Task instructions ▸
Would you print the entire listing exactly, leaving nothing out?

——

Set Implicit Arguments.
Unset Strict Implicit.
Set Default Proof Using "Type".

Local Open Scope Z_scope.

(** ** Data model *)

Definition uint256 := N.
Definition uint256_ZERO : uint256 := 0%N.

(** Modelled from the spec: [CBlockHeader] is declared outside
    [template_provider.cpp]; of its fields only [hashPrevBlock] is read
    there, the remaining ones are kept as one value so that two headers on
    the same parent can differ. *)
Record CBlockHeader := {
  hashPrevBlock : uint256;
  header_rest : N
}.

(** Modelled from the spec: a script witness is a stack of byte vectors. *)
Record CScriptWitness := { stack : list (list Byte.byte) }.

Record CTxIn := { scriptWitness : CScriptWitness }.

(** Of a transaction only the inputs are read; [tx_tag] stands for the
    rest of it. *)
Record CTransaction := {
  tx_tag : N;
  vin : list CTxIn
}.

(** [CBlock] derives from [CBlockHeader] and adds the transactions. *)
Record CBlock := {
  block_header : CBlockHeader;
  vtx : list CTransaction
}.

(** Modelled from the spec: the accessors of the [BlockTemplate]
    interface; [waitNext] blocks and is an event (see [Event]). *)
Record BlockTemplate := {
  getBlockHeader : CBlockHeader;
  getBlock : CBlock;
  getCoinbaseTx : CTransaction;
  getCoinbaseMerklePath : list uint256;
  getWitnessCommitmentIndex : Z
}.

Inductive Sv2NetMsg :=
| Sv2NewTemplateMsg (header : CBlockHeader) (coinbase_tx : CTransaction)
    (coinbase_merkle_path : list uint256) (witness_commitment_index : Z)
    (template_id : N) (future_template : bool)
| Sv2SetNewPrevHashMsg (header : CBlockHeader) (template_id : N)
| Sv2RequestTransactionDataSuccessMsg (template_id : N)
    (witness_reserve_value : list Byte.byte) (txs : list CTransaction)
| Sv2RequestTransactionDataErrorMsg (template_id : N) (reason : string).

Record Sv2Client := {
  m_id : N;
  m_coinbase_output_constraints_recv : bool;
  m_coinbase_tx_outputs_size : N;
  m_disconnect_flag : bool;
  m_send_messages : list Sv2NetMsg
}.

(** The message's field is [m_template_id]; the name is taken by the
    provider's counter below. *)
Record Sv2RequestTransactionDataMsg := { m_template_id_req : N }.

Record Sv2TemplateProviderOptions := {
  fee_check_interval : Z;
  fee_delta : Z;
  is_test : bool
}.

Inductive ChainType := MAIN | TESTNET | TESTNET4 | SIGNET | REGTEST.

#[global] Instance ChainType_eq_dec : EqDecision ChainType.
Proof. solve_decision. Defined.

(** The members guarded by [m_tp_mutex]. *)
Record TP := {
  m_best_prev_hash : uint256;
  m_last_block_time : Z;
  m_template_id : N;
  m_block_template_cache : gmap N BlockTemplate
}.

Definition set_cache (c : gmap N BlockTemplate) (tp : TP) : TP :=
  {| m_best_prev_hash := m_best_prev_hash tp;
     m_last_block_time := m_last_block_time tp;
     m_template_id := m_template_id tp;
     m_block_template_cache := c |}.

Definition set_tip (h : uint256) (now : Z) (tp : TP) : TP :=
  {| m_best_prev_hash := h;
     m_last_block_time := now;
     m_template_id := m_template_id tp;
     m_block_template_cache := m_block_template_cache tp |}.

Definition set_last_block_time (now : Z) (tp : TP) : TP :=
  {| m_best_prev_hash := m_best_prev_hash tp;
     m_last_block_time := now;
     m_template_id := m_template_id tp;
     m_block_template_cache := m_block_template_cache tp |}.

Definition set_template_id (i : N) (tp : TP) : TP :=
  {| m_best_prev_hash := m_best_prev_hash tp;
     m_last_block_time := m_last_block_time tp;
     m_template_id := i;
     m_block_template_cache := m_block_template_cache tp |}.

(** [++m_template_id] on a [uint64_t]. *)
Definition uint64_incr (n : N) : N := ((n + 1) mod 2 ^ 64)%N.

(** ** Template cache *)

(** [std::map::insert]: a key that is already present keeps its value. *)
Definition cache_insert (id : N) (t : BlockTemplate)
    (c : gmap N BlockTemplate) : gmap N BlockTemplate :=
  match c !! id with
  | Some _ => c
  | None => <[id := t]> c
  end.

(** The entries [std::erase_if] keeps: its predicate answers [true]
    (erase) when the header's parent differs from [prev_hash]. *)
Definition on_tip (prev_hash : uint256) (kv : N * BlockTemplate) : Prop :=
  hashPrevBlock (getBlockHeader kv.2) = prev_hash.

——

Output for this task ▸
Set Implicit Arguments.
Unset Strict Implicit.
Set Default Proof Using "Type".

Local Open Scope Z_scope.

(** ** Data model *)

Definition uint256 := N.
Definition uint256_ZERO : uint256 := 0%N.

(** Modelled from the spec: [CBlockHeader] is declared outside
    [template_provider.cpp]; of its fields only [hashPrevBlock] is read
    there, the remaining ones are kept as one value so that two headers on
    the same parent can differ. *)
Record CBlockHeader := {
  hashPrevBlock : uint256;
  header_rest : N
}.

(** Modelled from the spec: a script witness is a stack of byte vectors. *)
Record CScriptWitness := { stack : list (list Byte.byte) }.

Record CTxIn := { scriptWitness : CScriptWitness }.

(** Of a transaction only the inputs are read; [tx_tag] stands for the
    rest of it. *)
Record CTransaction := {
  tx_tag : N;
  vin : list CTxIn
}.

(** [CBlock] derives from [CBlockHeader] and adds the transactions. *)
Record CBlock := {
  block_header : CBlockHeader;
  vtx : list CTransaction
}.

(** Modelled from the spec: the accessors of the [BlockTemplate]
    interface; [waitNext] blocks and is an event (see [Event]). *)
Record BlockTemplate := {
  getBlockHeader : CBlockHeader;
  getBlock : CBlock;
  getCoinbaseTx : CTransaction;
  getCoinbaseMerklePath : list uint256;
  getWitnessCommitmentIndex : Z
}.

Inductive Sv2NetMsg :=
| Sv2NewTemplateMsg (header : CBlockHeader) (coinbase_tx : CTransaction)
    (coinbase_merkle_path : list uint256) (witness_commitment_index : Z)
    (template_id : N) (future_template : bool)
| Sv2SetNewPrevHashMsg (header : CBlockHeader) (template_id : N)
| Sv2RequestTransactionDataSuccessMsg (template_id : N)
    (witness_reserve_value : list Byte.byte) (txs : list CTransaction)
| Sv2RequestTransactionDataErrorMsg (template_id : N) (reason : string).

Record Sv2Client := {
  m_id : N;
  m_coinbase_output_constraints_recv : bool;
  m_coinbase_tx_outputs_size : N;
  m_disconnect_flag : bool;
  m_send_messages : list Sv2NetMsg
}.

(** The message's field is [m_template_id]; the name is taken by the
    provider's counter below. *)
Record Sv2RequestTransactionDataMsg := { m_template_id_req : N }.

Record Sv2TemplateProviderOptions := {
  fee_check_interval : Z;
  fee_delta : Z;
  is_test : bool
}.

Inductive ChainType := MAIN | TESTNET | TESTNET4 | SIGNET | REGTEST.

#[global] Instance ChainType_eq_dec : EqDecision ChainType.
Proof. solve_decision. Defined.

(** The members guarded by [m_tp_mutex]. *)
Record TP := {
  m_best_prev_hash : uint256;
  m_last_block_time : Z;
  m_template_id : N;
  m_block_template_cache : gmap N BlockTemplate
}.

Definition set_cache (c : gmap N BlockTemplate) (tp : TP) : TP :=
  {| m_best_prev_hash := m_best_prev_hash tp;
     m_last_block_time := m_last_block_time tp;
     m_template_id := m_template_id tp;
     m_block_template_cache := c |}.

Definition set_tip (h : uint256) (now : Z) (tp : TP) : TP :=
  {| m_best_prev_hash := h;
     m_last_block_time := now;
     m_template_id := m_template_id tp;
     m_block_template_cache := m_block_template_cache tp |}.

Definition set_last_block_time (now : Z) (tp : TP) : TP :=
  {| m_best_prev_hash := m_best_prev_hash tp;
     m_last_block_time := now;
     m_template_id := m_template_id tp;
     m_block_template_cache := m_block_template_cache tp |}.

Definition set_template_id (i : N) (tp : TP) : TP :=
  {| m_best_prev_hash := m_best_prev_hash tp;
     m_last_block_time := m_last_block_time tp;
     m_template_id := i;
     m_block_template_cache := m_block_template_cache tp |}.

(** [++m_template_id] on a [uint64_t]. *)
Definition uint64_incr (n : N) : N := ((n + 1) mod 2 ^ 64)%N.

(** ** Template cache *)

(** [std::map::insert]: a key that is already present keeps its value. *)
Definition cache_insert (id : N) (t : BlockTemplate)
    (c : gmap N BlockTemplate) : gmap N BlockTemplate :=
  match c !! id with
  | Some _ => c
  | None => <[id := t]> c
  end.

(** The entries [std::erase_if] keeps: its predicate answers [true]
    (erase) when the header's parent differs from [prev_hash]. *)
Definition on_tip (prev_hash : uint256) (kv : N * BlockTemplate) : Prop :=
  hashPrevBlock (getBlockHeader kv.2) = prev_hash.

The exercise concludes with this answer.